(** C6, witness: the body of the request is passed to the body validator
    as it is. *)
Lemma validator_input_witness :
  let run := handle express5 documented VUndefined next long_title [] in
  In (Called Body (VObj [("title", VStr "toolong")])) (trace run.2) ∧
  VObj [("title", VStr "toolong")]
  = nullish (prop_get (install express5) long_title "body") empty_object.
Proof.
  cbn zeta.
  assert (In (Called Body (VObj [("title", VStr "toolong")]))
             (trace (handle express5 documented VUndefined next long_title []).2))
    as Hin by (vm_compute; auto 10).
  split; [done|].
  destruct (validator_input_nullish_default
              express5 documented VUndefined next long_title [] Body _ Hin)
    as (Hinput & _).
  exact Hinput.
Defined.

(** C6, counterexample: the body of the request is [null], which is not
    [undefined]; the body validator is given the empty object and not the
    [null] the field holds, so that the strict empty object accepts it. *)
Lemma null_field_replaced_by_empty_object :
  let run := handle express5 no_schemas VUndefined next null_body [] in
  prop_get (install express5) null_body "body" = VNull ∧
  VNull ≠ VUndefined ∧
  In (Called Body empty_object) (trace run.2) ∧
  ¬ In (Called Body VNull) (trace run.2) ∧
  run.1 = Done VUndefined.
Proof.
  vm_compute. repeat split; auto 10; try discriminate.
  intros H. decompose [or] H; discriminate || contradiction.
Qed.

(** C7, witness: on the request for [/items?page=2] the handler validates
    the query and the request then reads as the validated data; the same
    request before the handler ran, which has no shadow slot, reads as the
    original getter derives it, with or without the patch. *)
Lemma query_accessor_witness :
  let run := handle express5 query_coerced VUndefined next page2 [] in
  prop_get (install express5) (req run.2) "query" = VObj [("page", VNum 2)] ∧
  prop_get (install express5) page2 "query" = VObj [("page", VStr "2")] ∧
  prop_get express5 page2 "query" = VObj [("page", VStr "2")] ∧
  prop_set (install express5) page2 "query" VNull = Returns (patched_set VNull page2).
Proof.
  cbn zeta.
  pose proof (query_accessor_shadow_slot (W := log)
                (AccessorDescriptor (Some express_query) None))
    as (_ & _ & _ & Haccess & Hhandled & Hother).
  split; [|split; [|split]].
  - apply (Hhandled query_coerced VUndefined next page2 []).
    vm_compute. auto.
  - apply (Hother page2 express_query None); reflexivity.
  - apply (Hother page2 express_query None); reflexivity.
  - apply (Haccess page2 VNull). reflexivity.
Defined.

(** C8, witness: the body validator throws; the handler is rejected with
    the value thrown and [next] is not called. *)
Lemma validator_exception_witness :
  let run := handle express5 failing_then_throwing VUndefined next ∅ [] in
  In (Settled Body (Throws (Thrown (VStr "boom")))) (trace run.2) ∧
  run.1 = Rejected (Uncaught (Thrown (VStr "boom"))) ∧
  next_calls (trace run.2) = [].
Proof.
  cbn zeta.
  assert (In (Settled Body (Throws (Thrown (VStr "boom"))))
             (trace (handle express5 failing_then_throwing VUndefined next ∅ []).2))
    as Hin by (vm_compute; auto 10).
  destruct (validator_exception_propagates
              express5 failing_then_throwing VUndefined next ∅ [] Body _ Hin)
    as (Hout & _ & Hnext & _).
  done.
Defined.

(** The validators of the documented schema answer by their input alone. *)
Lemma documented_deterministic (t : DataType) :
  deterministic (safeParseAsync (entry (validation documented) t)).
Proof.
  intros input w w'. destruct t; cbn -[to_number max4].
  - by destruct input.
  - destruct input as [| | | | |fields]; try reflexivity.
    unfold strict_parse. cbn -[to_number]. by destruct (to_number _).
  - destruct input as [| | | | |fields]; try reflexivity.
    unfold strict_parse. cbn -[max4]. by destruct (max4 _).
Qed.

(** C9, witness: the documented schema on the same request, first in a
    fresh world and then in the world the first invocation left. *)
Lemma handler_has_no_hidden_state_witness :
  let run := handle express5 documented VUndefined next long_title [] in
  let run' := handle express5 documented VUndefined next long_title (world run.2) in
  trace run.2 = trace run'.2 ∧ req run.2 = req run'.2.
Proof.
  cbn zeta.
  destruct (handler_has_no_hidden_state
              express5 documented VUndefined VUndefined next next long_title []
              (world (handle express5 documented VUndefined next long_title []).2)
              documented_deterministic) as (Htrace & Hreq & _).
  done.
Defined.

(** C10, witness: [undefined] assigned to the query of the request for
    [/items?page=2] is what the request then reads, not the query the
    original getter derives, also after the params are assigned. *)
Lemma query_setter_witness :
  patched_get (AccessorDescriptor (Some express_query) None)
              (patched_set VUndefined page2) = VUndefined ∧
  express_query (patched_set VUndefined page2) = VObj [("page", VStr "2")] ∧
  ∃ r', prop_set (install express5) page2 "query" VUndefined = Returns r' ∧
        prop_get (install express5) (stored express5 r' "params" (VObj [])) "query"
        = VUndefined.
Proof.
  destruct (query_setter_value_persists
              (AccessorDescriptor (Some express_query) None) page2 VUndefined)
    as (Hget & _ & _ & _ & r' & Hset & _ & Hframe).
  split; [done|]. split; [reflexivity|].
  exists r'. split; [done|].
  apply (Hframe Params (VObj [])). discriminate.
Defined.

(** The scenarios of the specification, run on the model. *)

(** Scenario 1: the params are coerced and the handler proceeds. *)
Example scenario_coercion :
  let run := handle express5 only_params VUndefined next item42 [] in
  run.1 = Done VUndefined ∧
  next_calls (trace run.2) = [[]] ∧
  prop_get (install express5) (req run.2) "params" = VObj [("id", VNum 42)].
Proof. vm_compute. repeat split; reflexivity. Qed.

(** Scenario 2: the long title and the extra field are both reported. *)
Example scenario_strict_body :
  (handle express5 only_body VUndefined next long_title_and_extra []).1
  = Rejected (ZodError [under "title" too_big; unrecognized_keys ["extra"]]).
Proof. vm_compute. reflexivity. Qed.

(** Scenario 3: with every schema omitted, a query is not accepted. *)
Example scenario_unexpected_query :
  (handle express5 no_schemas VUndefined next page2 []).1
  = Rejected (ZodError [unrecognized_keys ["page"]]).
Proof. vm_compute. reflexivity. Qed.

End Concrete.

(** ** The further properties on concrete requests *)

Section ConcreteFurther.

Import Examples.

(** X1, witness: assigning the params of the request for [/items?page=2]
    leaves its [url] and its missing shadow slot as they were. *)
Lemma assignment_changes_only_its_field_witness :
  ∃ r', prop_set (install express5) page2 "params" (VObj []) = Returns r' ∧
        r' !! "url" = Some (VStr "/items?page=2") ∧
        r' !! "_query" = None.
Proof.
  destruct (assignment_changes_only_its_field
              express5 page2 Params (VObj []))
    as (r' & Hset & Hframe & Hshadow & _).
  exists r'. split; [exact Hset|]. split.
  - by rewrite (Hframe "url").
  - by rewrite Hshadow.
Defined.

(** X2, witness: under express 5 the validated query of that request is
    in the shadow slot and no own [query] property appears; with no
    descriptor found, the validated query of an empty request is an own
    property and there is no shadow slot. *)
Lemma validated_query_placement_witness :
  req (handle express5 query_coerced VUndefined next page2 []).2 !! "query"
  = None ∧
  req (handle None no_schemas VUndefined next ∅ []).2 !! "_query" = None.
Proof.
  split.
  - apply (validated_query_placement
             express5 query_coerced VUndefined next page2 []);
      [by eexists | reflexivity].
  - rewrite (proj2 (validated_query_placement
                      None no_schemas VUndefined next ∅ [])); [done|by left].
Defined.

(** X3, witness: the params were assigned the coerced id, which is what
    their validator returned. *)
Lemma assigned_only_validated_data_witness :
  let tr := trace (handle express5 documented VUndefined next long_title []).2 in
  In (Assigned Params (VObj [("id", VNum 42)])) tr ∧
  In (Settled Params (Returns (Success (VObj [("id", VNum 42)])))) tr.
Proof.
  cbn zeta.
  assert (In (Assigned Params (VObj [("id", VNum 42)]))
             (trace (handle express5 documented VUndefined next long_title []).2))
    as Hin by (vm_compute; auto 10).
  split; [done|].
  by apply (assigned_only_validated_data
              express5 documented VUndefined next long_title []).
Defined.
(** X14: the collection status [start] computes from the files.  The two
    counts of collected paths lie between 0 and [max_nr_paths]; the last
    trial number is -1 without a properties table, and with one it is a
    trial number of the table that no other exceeds, so that the trial
    numbers of the new session are new. *)
Theorem collection_status_bounds (es : ExperimentSettings.t) (fs : Files)
    (cs : CollectionStatus.t) (user_settings : option (gmap string cell))
    (merge : bool) :
  start_history es fs = Ok (cs, user_settings, merge) →
  0 ≤ CollectionStatus.nr_mouse_trials_collected cs
    ≤ Z.max 0 (ExperimentSettings.max_nr_paths es)
  ∧ 0 ≤ CollectionStatus.nr_trackpad_trials_collected cs
      ≤ Z.max 0 (ExperimentSettings.max_nr_paths es)
  ∧ match paths_props_csv fs with
    | Table df =>
        CollectionStatus.last_trial_nr cs ∈ p_trial <$> df
        ∧ Forall (λ row, p_trial row < CollectionStatus.last_trial_nr cs + 1)
            df
        ∧ is_Some user_settings
    | _ => CollectionStatus.last_trial_nr cs = -1 ∧ user_settings = None
    end.
Proof.
  unfold start_history, read_old_properties.
  destruct (paths_props_csv fs) as [| |df] eqn:Hprops.
  - simpl. intros [= <- <- <-]. simpl. repeat split; lia.
  - simpl. intros [= <- <- <-]. simpl. repeat split; lia.
  - destruct (int_max (p_trial <$> df)) as [last|] eqn:Hmax; [|done].
    cbn [bind].
    destruct (extract_user_settings df) as [us|]; [|done]. cbn [bind].
    assert (last ∈ p_trial <$> df
            ∧ Forall (λ row, p_trial row < last + 1) df) as Hlast.
    { split.
      - clear -Hmax. destruct (p_trial <$> df) as [|a l]; [done|].
        injection Hmax as <-. clear df.
        revert a. induction l as [|b l IH]; intros a; simpl; [set_solver|].
        pose proof (IH (a `max` b)) as [H|H]%elem_of_cons.
        + rewrite H. destruct (Z.max_spec a b) as [[_ ->]|[_ ->]];
            set_solver.
        + set_solver.
      - apply int_max_upper in Hmax. rewrite Forall_fmap in Hmax.
        eapply Forall_impl; [exact Hmax|]. simpl. intros; lia. }
    destruct (paths_csv fs).
    + intros [= <- <- <-]. simpl. repeat split; try lia; try apply Hlast.
      by eexists.
    + intros [= <- <- <-]. simpl. repeat split; try lia; try apply Hlast.
      by eexists.
    + intros [= <- <- <-]. cbn [CollectionStatus.nr_mouse_trials_collected
        CollectionStatus.nr_trackpad_trials_collected
        CollectionStatus.last_trial_nr].
      assert (∀ m,
        (length (filter (λ t : Z, (ExperimentSettings.max_training_nr es ≤ t)%Z)
                   (nlargest (ExperimentSettings.max_nr_paths es)
                      (trials_of m df)))
         ≤ Z.to_nat (ExperimentSettings.max_nr_paths es))%nat) as Hlen.
      { intros m. etrans; [apply length_filter|apply length_nlargest]. }
      pose proof (Hlen 0). pose proof (Hlen 1).
      repeat split; try lia; try apply Hlast. by eexists.
Qed.
(** * arxiv_scraper: the scoring engine, the query engine and the ingestion
      scheduler, embedded from [evaluator.py], [app.py] and [main.py].

    Python values are modelled as the interpreter has them: integers as [Z],
    floats as IEEE 754 binary64 values ([spec_float] at precision 53, with
    exact comparisons), text as [string] whose characters are the code
    points below 256, exceptions as a result type.  The built-ins the code
    calls ([float], [int], [min], [max], [str.strip], [re.search] on the two
    patterns of the evaluator) are definitions.  Calls into libraries that
    the repository does not contain (the JSON decoder, the completion
    client, pathlib, pandas' pattern search, dateutil, the paper-retrieval
    client, pandas' reading and printing of CSV text) are fields of
    interface classes, so that every statement holds for whatever they
    return; module [Ref] gives executable instances of them for running the
    definitions on concrete inputs.

    A snapshot file is the CSV text it holds; the frame in memory is what
    pandas read from it.  The properties follow the definitions, module by
    module. *)

From stdpp Require Import gmap strings list pretty.
From Stdlib Require Import ZArith Ascii String Bool Lia Permutation Sorted.
From Stdlib Require Import Floats.SpecFloat.

Local Open Scope string_scope.
Local Open Scope Z_scope.

#[local] Set Warnings "-register-all".

(** ** Python values *)

Module Py.

(** Exceptions carry the text that [str(e)] yields. *)
Inductive exn :=
| JSONDecodeError (msg : string)
| AttributeError (msg : string)
| TypeError (msg : string)
| ValueError (msg : string)
| OverflowError (msg : string)
| OSError (msg : string)
| ReError (msg : string)
| RequestValidationError (msg : string)
| ServiceError (msg : string)
| NotImplementedError (msg : string).

Definition str_of_exn (e : exn) : string :=
  match e with
  | JSONDecodeError m | AttributeError m | TypeError m
  | ValueError m | OverflowError m | OSError m | ReError m
  | RequestValidationError m | ServiceError m | NotImplementedError m => m
  end.

(** Outcome of an expression that may raise. *)
Inductive res (A : Type) :=
| Ok (a : A)
| Raise (e : exn).
Arguments Ok {A} a.
Arguments Raise {A} e.

#[global] Instance res_ret : MRet res := fun A a => Ok a.
#[global] Instance res_bind : MBind res := fun A B f x =>
  match x with
  | Ok a => f a
  | Raise e => Raise e
  end.

(** Values a decoded JSON document is made of. *)
Inductive value :=
| VNone
| VBool (b : bool)
| VInt (z : Z)
| VFloat (f : spec_float)
| VStr (s : string)
| VList (l : list value)
| VDict (d : list (string * value)).

(** Numbers: what [float(..)], [min] and [max] work on. *)
Inductive num :=
| PyInt (z : Z)
| PyFloat (f : spec_float).

(** *** binary64 *)

Definition prec : Z := 53.
Definition emax : Z := 1024.

(** Signed mantissa of a finite float. *)
Definition signed (s : bool) (m : positive) : Z :=
  if s then Z.neg m else Z.pos m.

(** Exact comparison of a float with an integer, as CPython's
    [float_richcompare] does for a float against an int. *)
Definition float_cmp_Z (f : spec_float) (z : Z) : option comparison :=
  match f with
  | S754_nan => None
  | S754_infinity s => Some (if s then Lt else Gt)
  | S754_zero _ => Some (0 ?= z)
  | S754_finite s m e =>
      if 0 <=? e then Some (signed s m * 2 ^ e ?= z)
      else Some (signed s m ?= z * 2 ^ (- e))
  end.

(** Exact comparison of two floats; [None] when either is NaN. *)
Definition float_cmp (f g : spec_float) : option comparison :=
  match f, g with
  | S754_nan, _ | _, S754_nan => None
  | S754_infinity s1, S754_infinity s2 =>
      Some (match s1, s2 with
            | true, false => Lt
            | false, true => Gt
            | _, _ => Eq
            end)
  | S754_infinity s, _ => Some (if s then Lt else Gt)
  | _, S754_infinity s => Some (if s then Gt else Lt)
  | S754_zero _, S754_zero _ => Some Eq
  | S754_zero _, S754_finite s _ _ => Some (if s then Gt else Lt)
  | S754_finite s _ _, S754_zero _ => Some (if s then Lt else Gt)
  | S754_finite s1 m1 e1, S754_finite s2 m2 e2 =>
      let e := Z.min e1 e2 in
      Some (signed s1 m1 * 2 ^ (e1 - e) ?= signed s2 m2 * 2 ^ (e2 - e))
  end.

Definition is_lt (c : option comparison) : bool :=
  match c with Some Lt => true | _ => false end.
Definition is_le (c : option comparison) : bool :=
  match c with Some Lt | Some Eq => true | _ => false end.
Definition is_ge (c : option comparison) : bool :=
  match c with Some Gt | Some Eq => true | _ => false end.

Definition num_cmp (a b : num) : option comparison :=
  match a, b with
  | PyInt x, PyInt y => Some (x ?= y)
  | PyFloat f, PyInt y => float_cmp_Z f y
  | PyInt x, PyFloat g => option_map CompOpp (float_cmp_Z g x)
  | PyFloat f, PyFloat g => float_cmp f g
  end.

(** [a < b] and [a <= b] on numbers. *)
Definition num_lt (a b : num) : bool := is_lt (num_cmp a b).
Definition num_le (a b : num) : bool := is_le (num_cmp a b).

(** [min(a, b)] returns [a] unless [b < a]; [max(a, b)] returns [a] unless
    [b > a]. *)
Definition py_min (a b : num) : num := if num_lt b a then b else a.
Definition py_max (a b : num) : num := if num_lt a b then b else a.
(* ------------------------------------------------------------------ *)
(** ** go-github event types (the fields the handler reads) *)

Record User := mkUser {
  Login : option string;
  Name : option string
}.

(** [github.PushEventRepository] *)
Record PushEventRepository := mkPushEventRepository {
  per_Owner : option User;
  per_Name : option string
}.

(** [github.PushEvent] *)
Record PushEvent := mkPushEvent {
  Ref : option string;
  Before : option string;
  After : option string;
  pe_Repo : option PushEventRepository
}.

(** [github.Repository] *)
Record Repository := mkRepository {
  repo_Owner : option User;
  repo_Name : option string
}.

(** [github.CheckSuite] *)
Record CheckSuite := mkCheckSuite {
  HeadBranch : option string;
  BeforeSHA : option string;
  AfterSHA : option string
}.

(** [github.CheckRun] *)
Record CheckRun := mkCheckRun {
  cr_ID : option Z;
  cr_Name : option string;
  cr_CheckSuite : option CheckSuite
}.

(** [github.CheckRunEvent] *)
Record CheckRunEvent := mkCheckRunEvent {
  Action : option string;
  cre_Repo : option Repository;
  cre_CheckRun : option CheckRun
}.

(** The value returned by [github.ParseWebHook]: a push event, a check-run
    event, or any other event (with its [%s] rendering). *)
Inductive AnyEvent :=
| EvPush (e : PushEvent)
| EvCheckRun (e : CheckRunEvent)
| EvOther (shown : string).

(* ------------------------------------------------------------------ *)
(** ** Outbound messages ([github_tpb]) and the o5 wire message *)

Record PushMessage := mkPushMessage {
  pm_DeliveryId : string;
  pm_Before : string;
  pm_After : string;
  pm_Ref : string;
  pm_Repo : string;
  pm_Owner : string
}.

Record CheckRunMessage := mkCheckRunMessage {
  crm_DeliveryId : string;
  crm_Action : string;
  crm_Owner : string;
  crm_Repo : string;
  crm_CheckRunName : string;
  crm_CheckRunId : Z;
  crm_Ref : string;
  crm_Before : string;
  crm_After : string
}.
(** * PF-SimPy: asset pipeline simulation on a SimPy event queue

    Shallow embedding of [simpy4.py] (single-window arrivals) and [simpy6.py]
    (cohort arrivals, one window per year).  Both scripts share the generator
    [asset_trajectory] and the driver [run_simulation]; they differ only in
    the line that computes [start_time].

    - Python floats are the kernel's binary64 numbers ([PrimFloat.float]),
      so every time and every comparison is computed as CPython computes it.
      Integer literals that meet a float in an arithmetic expression are
      written as the double they convert to.
    - [random.random()] reads the process-global generator.  The generator is
      a position [rng] in the sequence [draw] of the values it would return.
    - [simpy.Environment] is the queue of [(time, priority, eid, event)]
      tuples; [heappop] returns the least tuple in Python's tuple order.
    - A generator suspended at a [yield] is the [frame] carried by the event it
      waits for (the event's only callback is the process's [_resume]). *)

From Stdlib Require Import ZArith Floats Bool Lia Sorted.
From stdpp Require Import base option list gmap strings.

(* Decimal literals denote the nearest double, as they do in Python. *)
Set Warnings "-inexact-float".

Local Open Scope Z_scope.

(** ** Data *)

Inductive outcome := SUCCESS | FAILURE.

(** One entry of [SIMULATION_DETAILS["phases"]]. *)
Record phase := Phase {
  name : string;
  duration : float;
  success_prob : float
}.

(** The value stored under [phase_results[phase["name"]]]. *)
Record phase_result := PhaseResult {
  start_time : float;
  end_time : float;
  outcome_of : outcome
}.

(** One row appended to [records]. *)
Record record := Record_ {
  replication : Z;
  asset_id : Z;
  phase_name : string;
  phase_idx : nat;
  phase_duration : float;
  phase_success_prob : float;
  phase_start_time : float;
  phase_end_time : float;
  phase_outcome : outcome;
  asset_init_time : float
}.

(** The exceptions the two scripts can meet: [phases[2]] on a short table, and
    [env.timeout] on a negative delay. *)
Inductive exn := IndexError | ValueError.

(** What a call does: return a value, raise, or (for the fuelled loop only)
    stop for lack of fuel. *)
Inductive py (A : Type) :=
| Returns (a : A)
| Raises (e : exn)
| OutOfFuel.
Arguments Returns {A} a.
Arguments Raises {A} e.
Arguments OutOfFuel {A}.

(** The local variables of [asset_trajectory] at each of its two [yield]s. *)
Inductive frame :=
| AtArrival (s : float)
    (* line 37: yield env.timeout(start_time) *)
| AtPhase (s : float) (idx : nat) (ph : phase) (rest : list phase)
          (current_time : float) (phase_results : gmap string phase_result).
    (* line 49: yield env.timeout(phase["duration"]); [rest] is what the
       enumerate iterator has left *)

(** SimPy events.  [Initialize] starts a process, [Timeout] resumes the
    generator that yielded it, [Process] is the event of a process that has
    ended (normally or with an exception); nothing waits for it here. *)
Inductive event :=
| Initialize (a : Z)
| Timeout (a : Z) (k : frame)
| Process (a : Z) (exc : option exn).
━━━━
- [Task objective] When you repeat the lines, start with the first line of the material and end with the line that contains "(** C7, witness: on", keeping both and reproducing each exactly, with nothing added.

- [Task response]
(** C6, witness: the body of the request is passed to the body validator
    as it is. *)
Lemma validator_input_witness :
  let run := handle express5 documented VUndefined next long_title [] in
  In (Called Body (VObj [("title", VStr "toolong")])) (trace run.2) ∧
  VObj [("title", VStr "toolong")]
  = nullish (prop_get (install express5) long_title "body") empty_object.
Proof.
  cbn zeta.
  assert (In (Called Body (VObj [("title", VStr "toolong")]))
             (trace (handle express5 documented VUndefined next long_title []).2))
    as Hin by (vm_compute; auto 10).
  split; [done|].
  destruct (validator_input_nullish_default
              express5 documented VUndefined next long_title [] Body _ Hin)
    as (Hinput & _).
  exact Hinput.
Defined.

(** C6, counterexample: the body of the request is [null], which is not
    [undefined]; the body validator is given the empty object and not the
    [null] the field holds, so that the strict empty object accepts it. *)
Lemma null_field_replaced_by_empty_object :
  let run := handle express5 no_schemas VUndefined next null_body [] in
  prop_get (install express5) null_body "body" = VNull ∧
  VNull ≠ VUndefined ∧
  In (Called Body empty_object) (trace run.2) ∧
  ¬ In (Called Body VNull) (trace run.2) ∧
  run.1 = Done VUndefined.
Proof.
  vm_compute. repeat split; auto 10; try discriminate.
  intros H. decompose [or] H; discriminate || contradiction.
Qed.

(** C7, witness: on the request for [/items?page=2] the handler validates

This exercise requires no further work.